#### Work instruction
Nothing outside the range is wanted. Repeat exactly the lines below from the one with "(forall u, clean" through the one with "apply (always_guard Q); [done|done|done|]. intros Hns.".

Stored data entries:
--- START ---

(* ===== verification/Registry.v ===== *)
(** * The registry of engines

    [internal/policy/store/engine.go]: the engines of a tenant, read in its
    transaction, all of them or those of one kind.  Row-level security (V0070)
    shows a transaction the rows of its tenant. *)

From stdpp Require Import sorting.
From S2P Require Import Prelude Effects Cypher PolicyStore Compiler.
From Stdlib Require Import Lia.
#[local] Open Scope go_scope.

(** ** Reading *)

(** The rows of a query, each unless it does not scan, and whether they ended
    without an error. *)
Inductive regCall :=
  | OpenTenant (tid : gostring)
  | SelectEngines (kind : option gostring)
  | CloseTenant (commit : bool).

Definition regR (c : regCall) : Type :=
  match c with SelectEngines _ => option (list (option Engine) * bool) | _ => bool end.

Abbreviation regProg := (prog regR).

Definition readEngines (kind : option gostring) : regProg (result store_err (list Engine)) :=
  Do (R := regR) (SelectEngines kind) (fun r : option (list (option Engine) * bool) =>
  Ret (match r with
       | None => Err ErrQuery
       | Some (rows, ok) =>
           match mapM (fun e => e) rows with
           | Some engines => if ok then Ok engines else Err ErrQuery
           | None => Err ErrQuery
           end
       end)).

(** [ExecuteInTenant]. *)
Definition underTenantTx (tid : gostring) (body : regProg (result store_err (list Engine)))
  : regProg (result store_err (list Engine)) :=
  Do (R := regR) (OpenTenant tid) (fun ok : bool =>
  if ok then
    bind body (fun r =>
    match r with
    | Ok l => Do (R := regR) (CloseTenant true) (fun ok : bool => Ret (if ok then Ok l else Err ErrTx))
    | Err e => Do (R := regR) (CloseTenant false) (fun _ : bool => Ret (Err e))
    end)
  else Ret (Err ErrTx)).

Definition List_ (tenant : option gostring) : regProg (result store_err (list Engine)) :=
  match tenant with
  | None => Ret (Err ErrTenantMissing)
  | Some tid => underTenantTx tid (readEngines None)
  end.

Definition ListByKind (tenant : option gostring) (kind : gostring) : regProg (result store_err (list Engine)) :=
  match tenant with
  | None => Ret (Err ErrTenantMissing)
  | Some tid =>
      match MustSanitizeCypherLiteral kind with
      | None => Ret (Err Panic)
      | Some _ => underTenantTx tid (readEngines (Some kind))
      end
  end.

(** ** The table *)

Record engineRow := mkEngineRow { er_tenant : gostring; er_created : Z; er_engine : Engine }.

Definition earlier (a b : engineRow) : Prop := (er_created a <= er_created b)%Z.
#[export] Instance earlier_dec : RelDecision earlier.
Proof. intros a b. unfold earlier. apply _. Defined.

(** The rows a query of the tenant's transaction is about. *)
Definition selected (tid : gostring) (kind : option gostring) (r : engineRow) : Prop :=
  er_tenant r = tid /\ match kind with Some k => eng_Kind (er_engine r) = k | None => True end.
#[export] Instance selected_dec tid kind r : Decision (selected tid kind r).
Proof. unfold selected. destruct kind; apply _. Defined.

(** A list the query may answer: rows of the same instant come in any order. *)
Definition listing (table : list engineRow) (tid : gostring) (kind : option gostring) (l : list Engine) : Prop :=
  exists rows, rows ≡ₚ filter (selected tid kind) table /\ StronglySorted earlier rows /\ l = map er_engine rows.

(** ** Theorems *)

(** The tenant of the last transaction that was opened. *)
Fixpoint openTenant (h : list regCall) (cur : option gostring) : option gostring :=
  match h with
  | [] => cur
  | OpenTenant tid :: h => openTenant h (Some tid)
  | _ :: h => openTenant h cur
  end.

(** PostgreSQL: a query that ends without an error has answered a listing. *)
Definition postgres (table : list engineRow) (o : env regR) : Prop :=
  forall h kind rows,
    o h (SelectEngines kind) = Some (rows, true) ->
    exists tid l, openTenant (calls h) None = Some tid /\ rows = map Some l /\ listing table tid kind l.

Lemma mapM_Some {A} (l : list A) : mapM (fun e => e) (map Some l) = Some l.
Proof. induction l as [|a l IH]; [done|]. cbn. by rewrite IH. Qed.

Lemma underTenantTx_listing table o tid kind l :
  postgres table o -> (run o [] (underTenantTx tid (readEngines kind))).1 = Ok l -> listing table tid kind l.
Proof.
  intros Ho. unfold underTenantTx, readEngines. cbn [run]. destruct (o [] (OpenTenant tid)) eqn:E1; [|done].
  cbn [bind run app].
  destruct (o [ev (OpenTenant tid) true] (SelectEngines kind)) as [[rows ok]|] eqn:E2; [|by cbn].
  destruct ok; [|destruct (mapM _ rows); by cbn].
  pose proof E2 as E3. apply Ho in E3 as (t & l' & Ht & -> & Hl). injection Ht as <-. rewrite mapM_Some.
  cbn [run]. match goal with |- context [o ?h (CloseTenant true)] => destruct (o h (CloseTenant true)) end; [|done].
  by intros [= <-].
Qed.

(** The engines that are listed are those of the tenant, all of them, in the order
    of their registration; those listed for a kind are the ones of that kind among
    them. *)
Theorem ListByKind_of_List table o o' tid kind all ofKind :
  postgres table o -> postgres table o' ->
  (run o [] (List_ (Some tid))).1 = Ok all -> (run o' [] (ListByKind (Some tid) kind)).1 = Ok ofKind ->
  listing table tid None all /\ listing table tid (Some kind) ofKind /\
  ofKind ≡ₚ filter (fun e => eng_Kind e = kind) all.
Proof.
  intros Ho Ho' Hall Hsome. apply (underTenantTx_listing table) in Hall; [|done].
  unfold ListByKind in Hsome. destruct (MustSanitizeCypherLiteral kind); [|done].
  apply (underTenantTx_listing table) in Hsome; [|done]. split_and!; [done..|].
  destruct Hall as (r1 & H1 & _ & ->), Hsome as (r2 & H2 & _ & ->). rewrite H1, H2. clear r1 r2 H1 H2.
  clear Ho Ho'. induction table as [|r table IH]; [done|]. rewrite !filter_cons.
  destruct (decide (er_tenant r = tid)) as [Ht|Ht].
  - rewrite (decide_True _ _ (conj Ht I : selected tid None r)). cbn [map]. rewrite filter_cons.
    destruct (decide (eng_Kind (er_engine r) = kind)) as [Hk|Hk].
    + rewrite (decide_True _ _ (conj Ht Hk : selected tid (Some kind) r)). cbn [map]. by rewrite IH.
    + rewrite decide_False by (by intros []). exact IH.
  - rewrite !decide_False by (by intros []). exact IH.
Qed.
Lemma CommitHandler_ending deps r :
  always (CommitHandler deps r) [] (ending deps r).
Proof.
  apply always_answer.
  set (Q := fun (x : outcome + list (option CommitResult)) (t : trace gwR) =>
    ending deps r (match x with
              | inl out => out
              | inr res => Responded (mkResponse 200 [] res)
              end) t).
  assert (forall out t, early out t -> Q (inl out) t) as HE by (intros out t ?; by left).
  apply (always_guard Q); [done|done|done|]. intros Hm%bool_decide_eq_true.
  apply (always_guard Q); [done|done|done|]. intros Ht%bool_decide_eq_true.
  apply (always_guard Q); [done|done|done|]. rewrite !andb_true_iff. intros [[Hp Hn] Htb].
  apply always_andThen, principalStep_always; [done|done|]. intros principal src Hx Hsub.
  apply always_andThen, bodyStep_always; [done|done|]. intros body Hb Hl.
  destruct (unmarshalCommit body) as [commit|] eqn:Eu; [|by apply always_http].
  assert (admitted r principal commit) as Hadm.
  { split; [done|done|done|split; [by exists src|done]|by exists body]. }
  apply always_andThen, adapterStep_always; [done|done|]. intros adapter h Hh.
  apply always_andThen, loadStep_always; [done|done|]. intros current.
  apply always_andThen, coordinate_always; [done|by apply clean_snoc|]. intros policy u Hu Hco.
  apply always_andThen, policiesStep_always; [done|by apply clean_app; [apply clean_snoc|]|].
  intros policies. apply always_andThen, evaluateAll_always; [done| |].
  { apply clean_snoc; [|done]. apply clean_app; [by apply clean_snoc|done]. }
  set (cc := mkContext (rq_tenant r) principal src (sha256 body)).
  match goal with |- always _ ?t1 _ => set (h1 := t1) end.
  assert (clean h1) as Hcl.
  { apply clean_app; [|apply clean_allows]. apply clean_snoc; [|done].
    apply clean_app; [by apply clean_snoc|done]. }
  assert (cleared adapter (pathRef r) principal commit h1) as Hcleared.
  { split. exists current, policies. subst h1. split_and!; [set_solver|set_solver|].
    intros p Hpin. apply elem_of_app. right. by apply list_elem_of_fmap_2. }
  assert (exists current, ev (R := gwR) (LoadTable adapter (pathRef r)) (Ok current) ∈ h1 /\
    coordinated deps (rq_userAgent r) (pathRef r) current policy h1) as Hcoord.
  { exists current. subst h1. rewrite <- !app_assoc. split.
    - apply elem_of_app; right. apply elem_of_app; left. by left.
    - rewrite app_assoc. by apply coordinated_app. }
  clearbody h1. apply always_andThen. cbn [commitStep always]. intros ans.
  assert (forall out v, clean v -> answered ans out ->
    ending deps r out ((h1 ++ [ev (R := gwR) (CommitTable adapter (pathRef r) commit policy) ans]) ++ v))
    as Hfw.
  { intros out v [Hu1 Hu2] Ha. right. split.
    exists principal, commit, adapter, policy, ans, h1, v. rewrite <- app_assoc.
    split_and!; [done|done|apply Hcl|done| |done|done|exact Hcoord].
    pose proof (proj2 Hcl) as Hd. unfold hasDenial in *. rewrite existsb_app, Hd. exact Hu2. }
  assert (clean []) as Hnil by done.
  destruct ans as [res|[]]; cbn [httpError always].
  - apply always_andThen, recordCommit_always; intros v Hua; cbn [always]; by apply Hfw.
  - rewrite <- app_nil_r. by apply (Hfw _ []).
  - rewrite <- app_nil_r. by apply (Hfw _ []).
Qed.

(** ** The multi-table handler *)

Lemma cleared_app adapter ref principal commit t u v :
  cleared adapter ref principal commit u -> cleared adapter ref principal commit (t ++ u ++ v).
Proof.
  intros [(current & ps & H1 & H2 & H3)]. split. exists current, ps.
  assert (forall e : event gwR, e ∈ u -> e ∈ t ++ u ++ v) as Hin.
  { intros e He. apply elem_of_app; right. apply elem_of_app; by left. }
  split_and!; auto.
Qed.

(** One table of the transaction passed the gate. *)
Definition passed (adapter : Adapter) (principal : Principal) (t : trace gwR)
    (tc : tableChange) : Prop :=
  identifierRegex (ref_Name (tc_Ref tc)) = true /\
  forallb identifierRegex (ref_Namespace (tc_Ref tc)) = true /\
  cleared adapter (tc_Ref tc) principal (tc_Commit tc) t.

Lemma gateOne_always cc adapter tc h (Q : (outcome + unit) -> trace gwR -> Prop) :
  (forall out t, early out t -> Q (inl out) t) -> clean h ->
  (forall u, clean u -> passed adapter (cc_principal cc) u tc -> Q (inr tt) (h ++ u)) ->
  always (gateOne cc adapter tc) h Q.
Proof.
  intros HE Hh HQ.
  apply (always_guard Q); [done|done|done|]. intros Hn.
  apply (always_guard Q); [done|done|done|]. intros Hns.
  apply always_andThen, loadStep_always; [done|done|]. intros current.
  apply always_andThen, policiesStep_always; [done|by apply clean_snoc|]. intros ps.
  apply evaluateAll_always; [done|by repeat apply clean_snoc|].
  rewrite <- !app_assoc. apply HQ.
  - apply clean_app; [done|]. apply clean_app; [done|]. apply clean_allows.
  - split_and!; [done|done|]. split. exists current, ps. split_and!.
    + apply elem_of_app; left. by left.
    + apply elem_of_app; right. apply elem_of_app; left. by left.
    + intros p Hp. do 2 (apply elem_of_app; right). by apply list_elem_of_fmap_2.
Qed.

--- END ---

#### Output for this exercise
  (forall u, clean u -> passed adapter (cc_principal cc) u tc -> Q (inr tt) (h ++ u)) ->
  always (gateOne cc adapter tc) h Q.
Proof.
  intros HE Hh HQ.
  apply (always_guard Q); [done|done|done|]. intros Hn.
  apply (always_guard Q); [done|done|done|]. intros Hns.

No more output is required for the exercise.